- Location of Marbury in Autauga County, Alabama.
- Coordinates: 32°41′05″N 86°29′16″W﻿ / ﻿32.68472°N 86.48778°W
- Country: United States
- State: Alabama
- County: Autauga

Area
- • Total: 23.23 sq mi (60.17 km^{2})
- • Land: 23.15 sq mi (59.97 km^{2})
- • Water: 0.077 sq mi (0.20 km^{2})
- Elevation: 453 ft (138 m)

Population (2020)
- • Total: 1,427
- • Density: 62/sq mi (23.8/km^{2})
- Time zone: UTC-6 (Central (CST))
- • Summer (DST): UTC-5 (CDT)
- ZIP code: 36051
- Area code: 334
- FIPS code: 01-46600
- GNIS feature ID: 2582686
- Other name: Bozeman

= Marbury, Alabama =

Marbury is an unincorporated community and census-designated place (CDP) in Autauga County, Alabama, United States. As of the 2020 census, its population was 1,426.

==Demographics==

Marbury first appeared as a census designated place in the 2010 U.S. census.

Historical population
| Census | Pop. | Note | %± |
| 2010 | 1,418 |  | — |
| 2020 | 1,427 |  | 0.6% |
U.S. Decennial Census 1850-1870 1870-1880 1890-1910 1920 1930 1940 1950 1960 1970 1980 1990 2000 2010

===Racial and ethnic composition===

Marbury CDP, Alabama – Racial and ethnic composition Note: the US Census treats Hispanic/Latino as an ethnic category. This table excludes Latinos from the racial categories and assigns them to a separate category. Hispanics/Latinos may be of any race.
| Race / Ethnicity (NH = Non-Hispanic) | Pop 2010 | Pop 2020 | % 2010 | % 2020 |
|---|---|---|---|---|
| White alone (NH) | 1,280 | 1,247 | 90.27% | 87.39% |
| Black or African American alone (NH) | 54 | 42 | 3.81% | 2.94% |
| Native American or Alaska Native alone (NH) | 2 | 4 | 0.14% | 0.28% |
| Asian alone (NH) | 0 | 4 | 0.00% | 0.28% |
| Native Hawaiian or Pacific Islander alone (NH) | 0 | 0 | 0.00% | 0.00% |
| Other race alone (NH) | 1 | 1 | 0.07% | 0.07% |
| Mixed race or Multiracial (NH) | 27 | 77 | 1.90% | 5.40% |
| Hispanic or Latino (any race) | 54 | 52 | 3.81% | 3.64% |
| Total | 1,418 | 1,427 | 100.00% | 100.00% |

===2020 census===
As of the 2020 census, Marbury had a population of 1,427. The median age was 42.1 years. 23.9% of residents were under the age of 18 and 14.8% were 65 years of age or older. For every 100 females there were 96.6 males, and for every 100 females age 18 and over there were 101.5 males age 18 and over.
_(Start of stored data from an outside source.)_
Lemma qval_shift m d e : 0 <= d -> (qval m (e + d) == qval (m * 2 ^ d) e)%Q.
Proof. intros. unfold qval. rewrite pow2Q_add, inject_Z_mult, (pow2Q_Z d) by done. ring. Qed.

Lemma qval_mult m1 e1 m2 e2 : (qval (m1 * m2) (e1 + e2) == qval m1 e1 * qval m2 e2)%Q.
Proof. unfold qval. rewrite pow2Q_add, inject_Z_mult. ring. Qed.

Lemma qval_le m m' e : m <= m' -> (qval m e <= qval m' e)%Q.
Proof.
  intros. unfold qval. apply Qmult_le_compat_r; [by rewrite <- Zle_Qle|].
  apply Qlt_le_weak, pow2Q_pos.
Qed.

(** [close a b]: [a] is [b] up to a relative error of 2^-53 *)
Definition close (a b : Q) : Prop :=
  (inject_Z (2 ^ 53 - 1) * b <= inject_Z (2 ^ 53) * a /\ inject_Z (2 ^ 53) * a <= inject_Z (2 ^ 53 + 1) * b)%Q.

#[export] Instance close_Proper : Proper (Qeq ==> Qeq ==> iff) close.
Proof. intros a a' Ha b b' Hb. unfold close. by rewrite Ha, Hb. Qed.

Lemma qval_scale k m e : (inject_Z k * qval m e == qval (k * m) e)%Q.
Proof. unfold qval. rewrite inject_Z_mult. ring. Qed.

Lemma close_qval R m e : 2 ^ 53 * Z.abs (R - m) <= m -> close (qval R e) (qval m e).
Proof. intros H. unfold close. rewrite !qval_scale. split; apply qval_le; lia. Qed.

(** ** Conversions and products *)

Lemma iter_xO p d : Z.pos (Pos.iter xO p d) = Z.pos p * 2 ^ Z.pos d.
Proof.
  induction d as [|d IH] using Pos.peano_ind.
  - simpl. lia.
  - rewrite Pos.iter_succ, Pos2Z.inj_xO, IH, Pos2Z.inj_succ, Z.pow_succ_r by lia. lia.
Qed.

Lemma shl_align_spec p : Z.pos p < 2 ^ 64 ->
  exists a b, shl_align p 0 (fexp 53 1024 (Zdigits2 (Z.pos p) + 0)) = (a, b)
    /\ Z.pos a = Z.pos p * 2 ^ (- b) /\ 2 ^ 52 <= Z.pos a < 2 ^ 64 /\ -52 <= b <= 0
    /\ (Z.pos p < 2 ^ 53 -> Z.pos a < 2 ^ 53).
Proof.
  intros Hp. pose proof (digits_bounds (Z.pos p) ltac:(lia)) as [Hb1 Hb2].
  pose proof (digits_ge (Z.pos p) 0 ltac:(lia) ltac:(lia)) as Hd1.
  rewrite fexp_normal by lia. unfold shl_align. rewrite Z.add_0_r, Z.sub_0_r.
  set (k := Zdigits2 (Z.pos p)) in *.
  destruct (k - 53) as [|d|d] eqn:Ed.
  1, 2: exists p, 0; rewrite Z.mul_1_r; pose proof (Z.pow_le_mono_r 2 52 (k - 1)); repeat split; lia.
  exists (Pos.iter xO p d), (Z.neg d). rewrite iter_xO. simpl (- Z.neg d).
  assert (E1 : 2 ^ 52 = 2 ^ (k - 1) * 2 ^ Z.pos d) by (rewrite <- Z.pow_add_r by lia; f_equal; lia).
  assert (E2 : 2 ^ 53 = 2 ^ k * 2 ^ Z.pos d) by (rewrite <- Z.pow_add_r by lia; f_equal; lia).
  pose proof (Z.pow_pos_nonneg 2 (Z.pos d) ltac:(lia) ltac:(lia)).
  assert (2 ^ 52 <= Z.pos p * 2 ^ Z.pos d < 2 ^ 53) by (clearbody k; nia).
  repeat split; lia.
Qed.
0.0% of residents lived in urban areas, while 100.0% lived in rural areas.

There were 545 households in Marbury, of which 33.9% had children under the age of 18 living in them. Of all households, 51.6% were married-couple households, 17.8% were households with a male householder and no spouse or partner present, and 23.5% were households with a female householder and no spouse or partner present. About 21.6% of all households were made up of individuals and 8.8% had someone living alone who was 65 years of age or older.
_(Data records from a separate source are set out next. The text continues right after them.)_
(** ** The canonical order *)

#[export] Instance vi_le_trans : Transitive vi_le.
Proof. intros a b c. unfold vi_le. lia. Qed.
#[export] Instance vi_le_total : Total vi_le.
Proof. intros a b. unfold vi_le. lia. Qed.
#[export] Instance vi_le_antisymm : AntiSymm (=) vi_le.
Proof. intros [] []. unfold vi_le. simpl. intros. f_equal; lia. Qed.

Lemma rebuild_perm l1 l2 : l1 ≡ₚ l2 -> rebuild l1 = rebuild l2.
Proof.
  intros H. unfold rebuild.
  assert (E : merge_sort vi_le l1 = merge_sort vi_le l2); [|by rewrite E].
  apply (StronglySorted_unique vi_le); [apply (StronglySorted_merge_sort vi_le)..|].
  by rewrite !(merge_sort_Permutation vi_le).
Qed.

Lemma rebuild_validators l : validators (rebuild l) ≡ₚ l.
Proof. apply merge_sort_Permutation. Qed.

(** ** The index *)

Lemma build_index_app l v :
  build_index (l ++ [v]) = <[pubkey v := length l]> (build_index l).
Proof.
  unfold build_index. rewrite foldl_app. simpl.
  assert (H : forall l i (m : gmap Pubkey nat), (foldl (fun '(i, m) v => (S i, <[pubkey v := i]> m)) (i, m) l).1
              = (i + length l)%nat).
  { clear. induction l; intros; simpl; [lia|]. rewrite IHl. lia. }
  specialize (H l 0%nat (∅ : gmap Pubkey nat)). destruct (foldl _ _ l) as [i m]. simpl in *. by subst.
Qed.

Lemma build_index_Some l k i :
  build_index l !! k = Some i -> exists v, l !! i = Some v /\ pubkey v = k.
Proof.
  induction l as [|v l IH] using rev_ind; [done|].
  rewrite build_index_app, lookup_insert_Some. intros [[<- <-]|[Hne H]].
  - exists v. by rewrite list_lookup_middle.
  - destruct (IH H) as (w & Hw & <-). exists w. split; [|done]. by apply lookup_app_l_Some.
Qed.

Lemma build_index_None l k : build_index l !! k = None <-> k ∉ map pubkey l.
Proof.
  induction l as [|v l IH] using rev_ind; [set_solver|].
  rewrite build_index_app, lookup_insert_None, IH, map_app, elem_of_app. simpl.
  rewrite list_elem_of_singleton. split; [intros [? ?] [?|?]|intros Hk; split; [|intros ?; apply Hk]]; auto.
Qed.

Lemma get_by_pubkey_Some vs k v : wf vs ->
  get_by_pubkey vs k = Some v <-> v ∈ validators vs /\ pubkey v = k.
Proof.
  intros W. unfold get_by_pubkey. rewrite (wf_index vs W). split.
  - intros (i & Hi & Hv)%bind_Some. destruct (build_index_Some _ _ _ Hi) as (w & Hw & <-).
    simplify_eq. eauto using list_elem_of_lookup_2.
  - intros [Hin <-]. destruct (build_index (validators vs) !! pubkey v) as [i|] eqn:E.
    + simpl. destruct (build_index_Some _ _ _ E) as (w & Hw & Hk). rewrite Hw. f_equal.
      apply list_elem_of_lookup in Hin as [j Hj].
      assert (i = j); [|congruence]. eapply (NoDup_lookup (map pubkey (validators vs)));
        [apply wf_nodup, W|rewrite list_lookup_fmap, Hw; done|rewrite list_lookup_fmap, Hj; simpl; congruence].
    + apply build_index_None in E. destruct E. by apply list_elem_of_fmap_2.
Qed.

Lemma get_by_pubkey_None vs k : wf vs -> get_by_pubkey vs k = None <-> k ∉ vs_pubkeys vs.
Proof.
  intros W. split.
  - intros H (v & -> & Hv)%list_elem_of_fmap.
    pose proof (proj2 (get_by_pubkey_Some vs (pubkey v) v W)). naive_solver.
  - intros H. destruct (get_by_pubkey vs k) eqn:E; [|done].
    apply get_by_pubkey_Some in E as [Hin <-]; [|done]. destruct H. by apply list_elem_of_fmap_2.
Qed.

Lemma stake_of_Some vs v : wf vs -> v ∈ validators vs -> stake_of vs (pubkey v) = stake v.
Proof.
  intros W Hv. unfold stake_of. by rewrite (proj2 (get_by_pubkey_Some vs (pubkey v) v W)).
Qed.

Lemma stake_of_None vs k : wf vs -> k ∉ vs_pubkeys vs -> stake_of vs k = 0.
Proof. intros W Hk. unfold stake_of. by rewrite (proj2 (get_by_pubkey_None vs k W)). Qed.

Lemma stake_of_nonneg vs k : wf vs -> 0 <= stake_of vs k.
Proof.
  intros W. unfold stake_of. case_match; [|lia].
  apply get_by_pubkey_Some in H as [Hin _]; [|done].
  pose proof (proj1 (Forall_forall _ _) (wf_pos vs W) _ Hin). simpl in *. lia.
Qed.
There were 587 housing units, of which 7.2% were vacant. The homeowner vacancy rate was 0.7% and the rental vacancy rate was 1.6%.

==Education==
Marbury is served by the Autauga County School System. Marbury High School was located in Marbury, Alabama, although it was turned into a junior high for the 2010-2011 school year. A new Marbury High School has been built just south of Marbury in Deatsville.
The new MHS has top-of-the-line technology including laptops and smartboards in every room.

==Emergency Services==
Fire protection is provided by the Marbury Volunteer Fire Department.

Emergency Medical Services are provided by Haynes Ambulance.

Law enforcement agency is the Autauga County Sheriffs Office.

==Marbury in movies==
Tim Burton shot a scene in his movie Big Fish at a church in Marbury. The scene is when the main characters father is being buried.

==Notable people==
- Dewayne White, who played seven seasons in the NFL from 2003 to 2009.